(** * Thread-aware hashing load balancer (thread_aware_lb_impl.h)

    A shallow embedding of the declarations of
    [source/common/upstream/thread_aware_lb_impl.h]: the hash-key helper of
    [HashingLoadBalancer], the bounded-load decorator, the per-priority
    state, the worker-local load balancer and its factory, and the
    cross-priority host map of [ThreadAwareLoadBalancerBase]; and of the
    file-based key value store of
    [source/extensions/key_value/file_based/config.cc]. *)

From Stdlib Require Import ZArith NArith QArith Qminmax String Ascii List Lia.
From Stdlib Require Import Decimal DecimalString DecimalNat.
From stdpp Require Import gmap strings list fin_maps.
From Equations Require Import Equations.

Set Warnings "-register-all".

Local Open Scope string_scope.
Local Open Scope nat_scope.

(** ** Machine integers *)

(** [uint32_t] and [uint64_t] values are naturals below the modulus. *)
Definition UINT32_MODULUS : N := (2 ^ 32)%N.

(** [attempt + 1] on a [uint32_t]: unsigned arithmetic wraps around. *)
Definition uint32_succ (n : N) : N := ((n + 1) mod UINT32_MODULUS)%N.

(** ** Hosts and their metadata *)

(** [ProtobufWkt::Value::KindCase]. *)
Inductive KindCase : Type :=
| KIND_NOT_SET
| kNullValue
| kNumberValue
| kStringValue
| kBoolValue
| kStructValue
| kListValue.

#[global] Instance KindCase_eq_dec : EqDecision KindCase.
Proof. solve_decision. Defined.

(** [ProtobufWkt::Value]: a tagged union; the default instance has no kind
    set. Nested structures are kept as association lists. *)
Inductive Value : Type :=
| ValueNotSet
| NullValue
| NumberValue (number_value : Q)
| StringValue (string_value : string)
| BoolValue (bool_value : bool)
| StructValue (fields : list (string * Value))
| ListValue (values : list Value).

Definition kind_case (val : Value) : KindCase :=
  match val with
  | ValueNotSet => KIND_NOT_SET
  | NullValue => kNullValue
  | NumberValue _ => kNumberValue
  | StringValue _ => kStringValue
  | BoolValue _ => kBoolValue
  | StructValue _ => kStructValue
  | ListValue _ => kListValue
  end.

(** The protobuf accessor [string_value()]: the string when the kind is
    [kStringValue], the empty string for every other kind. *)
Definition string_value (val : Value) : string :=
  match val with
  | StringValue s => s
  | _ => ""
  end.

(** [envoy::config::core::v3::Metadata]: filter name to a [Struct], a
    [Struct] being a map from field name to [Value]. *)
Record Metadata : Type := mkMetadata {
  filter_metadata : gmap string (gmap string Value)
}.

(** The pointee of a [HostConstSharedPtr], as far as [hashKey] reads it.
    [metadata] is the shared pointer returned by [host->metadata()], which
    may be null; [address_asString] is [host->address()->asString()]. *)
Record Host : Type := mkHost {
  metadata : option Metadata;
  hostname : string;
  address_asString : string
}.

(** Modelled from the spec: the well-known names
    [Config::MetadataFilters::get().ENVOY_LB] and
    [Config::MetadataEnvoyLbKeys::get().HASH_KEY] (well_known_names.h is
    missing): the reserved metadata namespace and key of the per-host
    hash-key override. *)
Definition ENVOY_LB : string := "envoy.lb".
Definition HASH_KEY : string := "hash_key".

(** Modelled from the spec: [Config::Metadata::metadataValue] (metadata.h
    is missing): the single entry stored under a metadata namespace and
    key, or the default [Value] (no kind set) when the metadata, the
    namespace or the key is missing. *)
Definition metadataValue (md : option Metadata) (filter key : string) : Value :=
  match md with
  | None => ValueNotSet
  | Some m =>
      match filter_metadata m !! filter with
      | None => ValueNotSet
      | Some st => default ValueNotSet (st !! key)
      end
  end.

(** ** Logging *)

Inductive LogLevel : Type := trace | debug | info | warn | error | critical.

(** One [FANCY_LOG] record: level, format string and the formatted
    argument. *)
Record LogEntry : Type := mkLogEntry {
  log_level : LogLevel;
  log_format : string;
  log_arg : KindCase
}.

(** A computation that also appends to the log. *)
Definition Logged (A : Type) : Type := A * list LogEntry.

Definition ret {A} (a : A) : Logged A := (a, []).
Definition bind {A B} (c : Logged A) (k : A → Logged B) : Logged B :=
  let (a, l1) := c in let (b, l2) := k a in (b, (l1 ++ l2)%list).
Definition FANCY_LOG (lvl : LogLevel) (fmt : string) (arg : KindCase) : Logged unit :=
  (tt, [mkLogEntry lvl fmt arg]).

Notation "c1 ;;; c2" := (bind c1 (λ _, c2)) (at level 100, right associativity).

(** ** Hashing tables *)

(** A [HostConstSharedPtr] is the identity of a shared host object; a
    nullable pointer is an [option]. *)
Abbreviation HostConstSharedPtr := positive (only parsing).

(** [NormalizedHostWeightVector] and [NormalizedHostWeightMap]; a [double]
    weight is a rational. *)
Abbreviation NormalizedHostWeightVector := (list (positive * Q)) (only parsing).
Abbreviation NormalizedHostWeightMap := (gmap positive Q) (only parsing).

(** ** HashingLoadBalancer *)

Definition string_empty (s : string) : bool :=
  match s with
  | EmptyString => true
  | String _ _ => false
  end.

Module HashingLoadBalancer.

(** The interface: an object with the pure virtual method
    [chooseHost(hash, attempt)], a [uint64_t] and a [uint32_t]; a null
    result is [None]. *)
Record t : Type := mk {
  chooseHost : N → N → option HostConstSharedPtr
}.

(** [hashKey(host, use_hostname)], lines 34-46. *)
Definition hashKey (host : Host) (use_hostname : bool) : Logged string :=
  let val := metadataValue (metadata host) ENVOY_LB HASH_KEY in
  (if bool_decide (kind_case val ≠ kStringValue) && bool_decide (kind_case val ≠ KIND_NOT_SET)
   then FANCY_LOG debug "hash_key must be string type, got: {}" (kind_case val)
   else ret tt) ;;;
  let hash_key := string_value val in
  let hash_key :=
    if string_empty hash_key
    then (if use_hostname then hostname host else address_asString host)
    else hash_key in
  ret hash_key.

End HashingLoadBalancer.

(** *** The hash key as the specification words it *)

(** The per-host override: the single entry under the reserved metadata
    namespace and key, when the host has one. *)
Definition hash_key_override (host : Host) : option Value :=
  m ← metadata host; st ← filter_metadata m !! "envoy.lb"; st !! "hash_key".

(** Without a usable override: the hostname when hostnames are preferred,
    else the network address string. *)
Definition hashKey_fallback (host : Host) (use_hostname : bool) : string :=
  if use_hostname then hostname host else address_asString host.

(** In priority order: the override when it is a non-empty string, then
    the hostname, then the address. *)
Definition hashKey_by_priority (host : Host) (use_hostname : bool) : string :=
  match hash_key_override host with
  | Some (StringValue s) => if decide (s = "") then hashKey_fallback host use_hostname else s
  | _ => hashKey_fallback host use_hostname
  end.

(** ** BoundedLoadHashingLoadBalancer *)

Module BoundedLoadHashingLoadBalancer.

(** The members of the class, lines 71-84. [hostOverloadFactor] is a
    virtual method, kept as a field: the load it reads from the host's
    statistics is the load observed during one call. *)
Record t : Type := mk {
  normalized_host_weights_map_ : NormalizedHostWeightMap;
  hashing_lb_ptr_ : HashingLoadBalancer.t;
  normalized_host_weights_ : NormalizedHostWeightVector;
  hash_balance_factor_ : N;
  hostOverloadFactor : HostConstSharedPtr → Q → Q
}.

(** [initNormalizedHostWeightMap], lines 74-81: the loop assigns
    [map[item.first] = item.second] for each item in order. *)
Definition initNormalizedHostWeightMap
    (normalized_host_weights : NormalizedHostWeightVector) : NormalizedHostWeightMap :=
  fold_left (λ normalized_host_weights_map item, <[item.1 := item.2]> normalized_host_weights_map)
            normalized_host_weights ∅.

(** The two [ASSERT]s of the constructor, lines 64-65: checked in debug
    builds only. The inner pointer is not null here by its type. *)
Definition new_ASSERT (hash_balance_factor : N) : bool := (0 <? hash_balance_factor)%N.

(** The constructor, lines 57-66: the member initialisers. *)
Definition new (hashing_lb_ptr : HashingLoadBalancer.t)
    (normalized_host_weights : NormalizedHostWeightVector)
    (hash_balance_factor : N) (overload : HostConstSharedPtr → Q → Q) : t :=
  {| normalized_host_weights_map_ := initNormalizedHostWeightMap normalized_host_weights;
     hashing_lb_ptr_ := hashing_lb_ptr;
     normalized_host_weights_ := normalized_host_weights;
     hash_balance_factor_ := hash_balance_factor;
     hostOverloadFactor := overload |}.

• • • • • • •

(Required action): In the data above, find each line that has the word "HostConstSharedPtr" and copy it out.

(Answer to this task):
(** The pointee of a [HostConstSharedPtr], as far as [hashKey] reads it.
(** A [HostConstSharedPtr] is the identity of a shared host object; a
Abbreviation HostConstSharedPtr := positive (only parsing).
  chooseHost : N → N → option HostConstSharedPtr
  hostOverloadFactor : HostConstSharedPtr → Q → Q
    (hash_balance_factor : N) (overload : HostConstSharedPtr → Q → Q) : t :=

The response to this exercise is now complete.